Common gap: AI experiments running without an executive sponsor who can clear obstacles.
2. Governance
Policies, risk management, and decision rights for AI use. A strong score here means there is a clear answer to "what AI use is OK, who decides, and what gets logged."
Common gap: nobody can name who approves a new AI use case.
3. Use Cases
How AI is identified, prioritized, and applied to real work. A strong score means there is a deliberate process for picking which problems get AI and which do not, and the picks are tied to outcomes you actually measure.
Common gap: use cases are picked because the tool was available, not because the problem mattered most.
4. Workflow
Integration of AI into day-to-day team workflows.
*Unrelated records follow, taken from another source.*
(* ===== verification/AuthRoutes.v ===== *)
(** * Issuing authorization codes, and the sweep ([server/auth/auth_routes.py],
    [cleanup.py], [enterprise_identity/service.py], [api/users.py])

    The callbacks that end a login at the OAuth server with a code, the periodic
    deletion of spent rows, and the two operations on users that end their
    sessions. *)

From S2P Require Import Prelude PyString Models Dispatcher AccessControl Hashing AuthModels.
From S2P Require Import PersonalTokens OAuthProvider Passwords.

(** ** Login callbacks *)

(** The code of a pending authorization, valid for five minutes. *)
Definition code_record (now : time) (code user_id : string) (pending : OAuthPendingAuth)
    : OAuthAuthorizationCode :=
  {| ac_code_hash := hash_token code;
     ac_client_id := pa_client_id pending;
     ac_user_id := user_id;
     ac_redirect_uri := pa_redirect_uri pending;
     ac_redirect_uri_provided_explicitly := true;
     ac_code_challenge := pa_code_challenge pending;
     ac_code_challenge_method := pa_code_challenge_method pending;
     ac_resource := pa_resource pending;
     ac_scopes := pa_scopes pending;
     ac_expires_at := now + minutes 5;
     ac_consumed_at := None |}.

Definition insert_code (c : OAuthAuthorizationCode) : M (Session AuthDB) unit :=
  taken ← query (λ db, bool_decide (is_Some (codes db !! ac_code_hash c)));
  if (taken : bool) then raise IntegrityError else execute (put_code c).

Definition delete_pending (session_id : string) (db : AuthDB) : AuthDB :=
  db <| pending_auths := delete session_id (pending_auths db) |>.

(** [handle_login_callback]: the result is the redirect URI, the code and the
    state of the client. *)
Definition handle_login_callback (now : time) (code session_id username password : string)
    : M (Session AuthDB) (string * string * option string) :=
  if String.eqb session_id EmptyString || String.eqb username EmptyString || String.eqb password EmptyString then
    raise (HTTPException 400 "Missing required fields")
  else
    pending ← query (λ db, pending_auths db !! session_id);
    match pending with
    | None => raise (HTTPException 404 "Invalid or expired session")
    | Some pending =>
        if pa_expires_at pending <? now then raise (HTTPException 410 "Session expired")
        else
          user ← authenticate_builtin username password;
          match (user : option User) with
          | None => raise (HTTPException 401 "Invalid credentials")
          | Some user =>
              insert_code (code_record now code (u_id user) pending) ;;
              execute (delete_pending session_id) ;;
              commit ;;
              mret (pa_redirect_uri pending, code, pa_state pending)
          end
    end.

Section federation.
  (** What an identity provider tells of a user, with the exchange of its code:
      [federate] is [IdentityFederation.discover_endpoints], [exchange_code] with
      the decrypted PKCE verifier and [extract_user_identity] with the nonce.
      [find_or_create_user] commits. *)
  Context {UserIdentity : Type}.
  Context (federate : option string → option string → string → outcome UserIdentity).
  Context (find_or_create_user : UserIdentity → M (Session AuthDB) string).

(** [handle_oidc_callback] for a pending authorization: it is consumed first.
    Statements of one transaction see the same row, so the deletion counts it.
    [oidc] is [protocol_mode == "oidc"]. *)
Definition handle_oidc_callback (oidc : bool) (now issued : time) (mcp_code code idp_state : string)
    : M (Session AuthDB) (string * string * option string) :=
  if String.eqb code EmptyString || String.eqb idp_state EmptyString then
    raise (HTTPException 400 "Missing code or state")
  else
    rows ← query (λ db, filter (λ p, pa_idp_state p = Some idp_state) (map_to_list (pending_auths db)).*2);
    pending ← lift_outcome (scalar_one_or_none rows);
    match (pending : option OAuthPendingAuth) with
    | None => raise (HTTPException 404 "Invalid or expired session")
    | Some pending =>
        if pa_expires_at pending <? now then raise (HTTPException 410 "Session expired")
        else if oidc && negb (truthy (pa_idp_nonce pending)) then
          raise (HTTPException 400 "Invalid authorization session")
        else
          execute (delete_pending (pa_session_id pending)) ;;
          commit ;;
          match federate (pa_idp_code_verifier_enc pending) (if oidc then pa_idp_nonce pending else None) code with
          | Raise e =>
              if is_value_error e || is_exc "HTTPError" e then raise (HTTPException 400 "Authentication failed")
              else raise e
          | Ret identity =>
              user_id ← find_or_create_user identity;
              insert_code (code_record issued mcp_code user_id pending) ;;
              commit ;;
              mret (pa_redirect_uri pending, mcp_code, pa_state pending)
          end
    end.
End federation.

(** ** The sweep *)
Definition CONSUMED_CODE_RETENTION : time := hours 24.
Definition REVOKED_REFRESH_RETENTION : time := days 7.

Definition before (t : option time) (limit : time) : bool :=
  match t with Some t => t <? limit | None => false end.

Definition code_swept (now : time) (c : OAuthAuthorizationCode) : bool :=
  before (ac_consumed_at c) (now - CONSUMED_CODE_RETENTION)
  || ((ac_expires_at c <? now) && (ac_consumed_at c == None)).
Definition refresh_swept (now : time) (t : OAuthRefreshToken) : bool :=
  before (rt_revoked_at t) (now - REVOKED_REFRESH_RETENTION)
  || (before (rt_expires_at t) now && (rt_revoked_at t == None)).

Definition delete_where {V : Type} (p : V → bool) (m : gmap string V) : gmap string V :=
  filter (λ kv, p kv.2 = false) m.

(** The rows each statement deletes are disjoint, so they are deleted at once. *)
Definition sweep_expired_oauth_rows (now : time) : M (Session AuthDB) unit :=
  execute (λ db, db <| pending_auths := delete_where (λ p, pa_expires_at p <? now) (pending_auths db) |>) ;;
  execute (λ db, db <| codes := delete_where (code_swept now) (codes db) |>) ;;
  execute (λ db, db <| refresh_tokens := delete_where (refresh_swept now) (refresh_tokens db) |>) ;;
  execute (λ db, db <| denied_jtis := delete_where (λ e, e <? now) (denied_jtis db) |>) ;;
  commit.

(** ** Users *)

(** The users an identity source disabled, with everything that keeps them
    signed in ([owned_users] is the query over the directory). *)
Definition disable_source_owned_users (now : time) (owned_users : list string) : M (Session AuthDB) unit :=
  execute (λ db, db <| users := (λ u, if bool_decide (u_id u ∈ owned_users) then u <| u_status := UserStatus.DISABLED |>
                                     else u) <$> users db |>) ;;
  execute (revoke_browser (λ t, bool_decide (ur_user_id t ∈ owned_users)) now) ;;
  execute (revoke_refresh (λ t, bool_decide (rt_user_id t ∈ owned_users)) now) ;;
  execute (revoke_external (λ s, bool_decide (es_user_id s ∈ owned_users)) now).

Definition set_user_status (user_id : string) (status : UserStatus.t) : M (Session AuthDB) unit :=
  user ← query (λ db, users db !! user_id);
  match user with
  | None => raise (ValueError "User not found")
  | Some user => execute (put_user (user <| u_status := status |>)) ;; commit
  end.

(** [delete_user]: [owned] instances and an audit history are what the queries on
    the other tables give.  Browser sessions go with the user; a row of another
    table that refers to the user makes the database refuse. *)
Definition refers_to_user (user_id : string) (db : AuthDB) : bool :=
  negb (count_rows (λ t, String.eqb (rt_user_id t) user_id) (refresh_tokens db) =? 0)
  || negb (count_rows (λ c, String.eqb (ac_user_id c) user_id) (codes db) =? 0).

Definition delete_user (force : bool) (owned : Z) (has_audit_history : bool) (user_id : string)
    : M (Session AuthDB) unit :=
  user ← query (λ db, users db !! user_id);
  match user with
  | None => raise (HTTPException 404 "User not found")
  | Some user =>
      if (0 <? owned) && negb force then raise (HTTPException 409 "USER_OWNS_INSTANCES")
      else if has_audit_history then raise (HTTPException 409 "USER_HAS_AUDIT_HISTORY")
      else
        execute (λ db, db <| browser_tokens := delete_where (λ t, String.eqb (ur_user_id t) user_id) (browser_tokens db) |>) ;;
        refers ← query (refers_to_user user_id);
        if (refers : bool) then raise IntegrityError
        else execute (λ db, db <| users := delete user_id (users db) |>) ;; commit
  end.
A strong score means AI use is the default path, documented, and survives turnover. A weak score means AI dies when the one champion leaves.
Common gap: AI use is "tribal", undocumented and stuck in one person's head.
5. Measurement
How AI outcomes are tracked, evaluated, and improved. A strong score means you can answer "did this AI work?" with a number. A weak score means you have anecdotes.
Common gap: nobody has decided what "good" looks like, so nothing is ever finished.